[[ Records provided open ]]
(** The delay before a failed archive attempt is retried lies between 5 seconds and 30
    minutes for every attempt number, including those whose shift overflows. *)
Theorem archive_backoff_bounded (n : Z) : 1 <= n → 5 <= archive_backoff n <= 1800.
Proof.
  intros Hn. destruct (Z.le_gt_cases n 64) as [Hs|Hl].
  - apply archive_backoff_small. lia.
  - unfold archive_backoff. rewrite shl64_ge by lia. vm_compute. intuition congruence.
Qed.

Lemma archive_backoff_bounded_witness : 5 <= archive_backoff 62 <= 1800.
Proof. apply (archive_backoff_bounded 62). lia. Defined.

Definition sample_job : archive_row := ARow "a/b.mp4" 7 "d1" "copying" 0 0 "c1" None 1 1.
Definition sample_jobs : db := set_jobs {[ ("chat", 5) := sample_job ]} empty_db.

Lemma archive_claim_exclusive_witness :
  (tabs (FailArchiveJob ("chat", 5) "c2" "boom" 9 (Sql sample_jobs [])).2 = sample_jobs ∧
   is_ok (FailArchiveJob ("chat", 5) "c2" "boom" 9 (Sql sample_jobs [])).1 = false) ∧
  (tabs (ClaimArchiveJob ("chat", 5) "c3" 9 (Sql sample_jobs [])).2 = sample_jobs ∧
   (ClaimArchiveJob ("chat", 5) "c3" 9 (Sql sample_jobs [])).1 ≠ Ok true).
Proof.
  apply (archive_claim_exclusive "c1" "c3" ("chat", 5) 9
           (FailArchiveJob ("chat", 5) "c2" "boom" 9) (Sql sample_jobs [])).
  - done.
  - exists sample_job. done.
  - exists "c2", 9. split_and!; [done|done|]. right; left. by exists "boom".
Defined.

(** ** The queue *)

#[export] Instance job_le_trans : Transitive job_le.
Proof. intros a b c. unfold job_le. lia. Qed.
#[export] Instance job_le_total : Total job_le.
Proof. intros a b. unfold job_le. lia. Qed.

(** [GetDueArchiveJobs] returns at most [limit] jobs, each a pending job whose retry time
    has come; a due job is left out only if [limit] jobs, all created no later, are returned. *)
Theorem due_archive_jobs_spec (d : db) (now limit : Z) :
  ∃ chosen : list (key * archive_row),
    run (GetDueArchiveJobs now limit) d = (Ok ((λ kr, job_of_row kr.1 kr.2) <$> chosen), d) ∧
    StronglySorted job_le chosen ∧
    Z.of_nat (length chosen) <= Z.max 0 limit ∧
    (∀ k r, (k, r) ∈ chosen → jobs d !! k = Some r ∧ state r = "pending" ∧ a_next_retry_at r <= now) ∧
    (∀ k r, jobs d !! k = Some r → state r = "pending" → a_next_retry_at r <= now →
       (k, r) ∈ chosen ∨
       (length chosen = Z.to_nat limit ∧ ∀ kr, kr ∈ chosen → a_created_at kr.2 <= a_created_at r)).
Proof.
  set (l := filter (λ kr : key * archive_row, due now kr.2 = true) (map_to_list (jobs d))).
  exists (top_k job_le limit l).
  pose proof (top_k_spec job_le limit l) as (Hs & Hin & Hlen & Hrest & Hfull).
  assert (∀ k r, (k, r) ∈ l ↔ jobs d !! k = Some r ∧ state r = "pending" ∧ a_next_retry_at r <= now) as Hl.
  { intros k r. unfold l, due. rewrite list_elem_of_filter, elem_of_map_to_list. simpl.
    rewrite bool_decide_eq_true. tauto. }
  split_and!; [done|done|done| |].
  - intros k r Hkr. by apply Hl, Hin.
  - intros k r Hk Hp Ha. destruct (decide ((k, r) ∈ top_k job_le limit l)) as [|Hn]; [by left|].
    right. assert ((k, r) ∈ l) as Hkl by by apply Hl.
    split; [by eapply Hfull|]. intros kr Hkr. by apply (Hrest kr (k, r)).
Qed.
[[ Records provided closed ]]
[[ Records provided open ]]
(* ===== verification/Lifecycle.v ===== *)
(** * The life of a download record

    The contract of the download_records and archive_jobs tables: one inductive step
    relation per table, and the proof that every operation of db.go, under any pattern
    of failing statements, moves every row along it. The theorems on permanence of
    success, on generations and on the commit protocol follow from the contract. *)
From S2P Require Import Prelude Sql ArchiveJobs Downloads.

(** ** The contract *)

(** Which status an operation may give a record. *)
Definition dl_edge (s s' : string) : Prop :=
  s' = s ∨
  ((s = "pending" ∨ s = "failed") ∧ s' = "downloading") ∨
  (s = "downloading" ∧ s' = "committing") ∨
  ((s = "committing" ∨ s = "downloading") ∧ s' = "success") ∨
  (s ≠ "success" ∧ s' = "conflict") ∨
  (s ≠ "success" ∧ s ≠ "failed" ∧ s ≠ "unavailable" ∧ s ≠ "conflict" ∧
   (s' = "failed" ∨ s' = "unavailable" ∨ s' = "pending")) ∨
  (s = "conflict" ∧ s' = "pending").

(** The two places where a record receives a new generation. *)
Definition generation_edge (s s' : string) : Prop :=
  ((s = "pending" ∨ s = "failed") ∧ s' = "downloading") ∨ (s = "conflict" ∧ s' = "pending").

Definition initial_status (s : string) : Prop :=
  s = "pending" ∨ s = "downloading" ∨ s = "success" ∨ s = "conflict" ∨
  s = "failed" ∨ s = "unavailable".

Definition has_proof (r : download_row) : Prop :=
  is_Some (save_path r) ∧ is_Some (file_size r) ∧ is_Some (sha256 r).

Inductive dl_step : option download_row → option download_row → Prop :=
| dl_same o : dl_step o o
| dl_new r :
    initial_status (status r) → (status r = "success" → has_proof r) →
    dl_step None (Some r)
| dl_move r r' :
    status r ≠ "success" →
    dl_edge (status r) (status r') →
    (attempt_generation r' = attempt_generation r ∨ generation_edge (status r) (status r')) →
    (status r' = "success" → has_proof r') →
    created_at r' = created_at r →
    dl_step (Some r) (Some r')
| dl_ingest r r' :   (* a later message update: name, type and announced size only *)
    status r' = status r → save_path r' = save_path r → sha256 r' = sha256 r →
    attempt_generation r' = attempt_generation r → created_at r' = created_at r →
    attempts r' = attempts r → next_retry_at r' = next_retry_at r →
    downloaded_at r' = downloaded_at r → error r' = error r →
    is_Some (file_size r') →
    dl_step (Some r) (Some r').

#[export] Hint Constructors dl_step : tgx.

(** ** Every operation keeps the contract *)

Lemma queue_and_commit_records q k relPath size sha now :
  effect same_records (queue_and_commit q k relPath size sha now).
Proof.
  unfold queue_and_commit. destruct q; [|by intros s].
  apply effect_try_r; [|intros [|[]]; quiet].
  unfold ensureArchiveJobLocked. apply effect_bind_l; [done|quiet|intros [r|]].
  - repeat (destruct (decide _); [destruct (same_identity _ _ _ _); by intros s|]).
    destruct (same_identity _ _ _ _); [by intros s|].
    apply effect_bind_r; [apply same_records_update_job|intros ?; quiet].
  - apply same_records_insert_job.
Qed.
[[ Records provided closed ]]
### Assignment
Say how many lines in the entries above contain the string "Prop". Give the number by itself.

### Answer to this exercise
5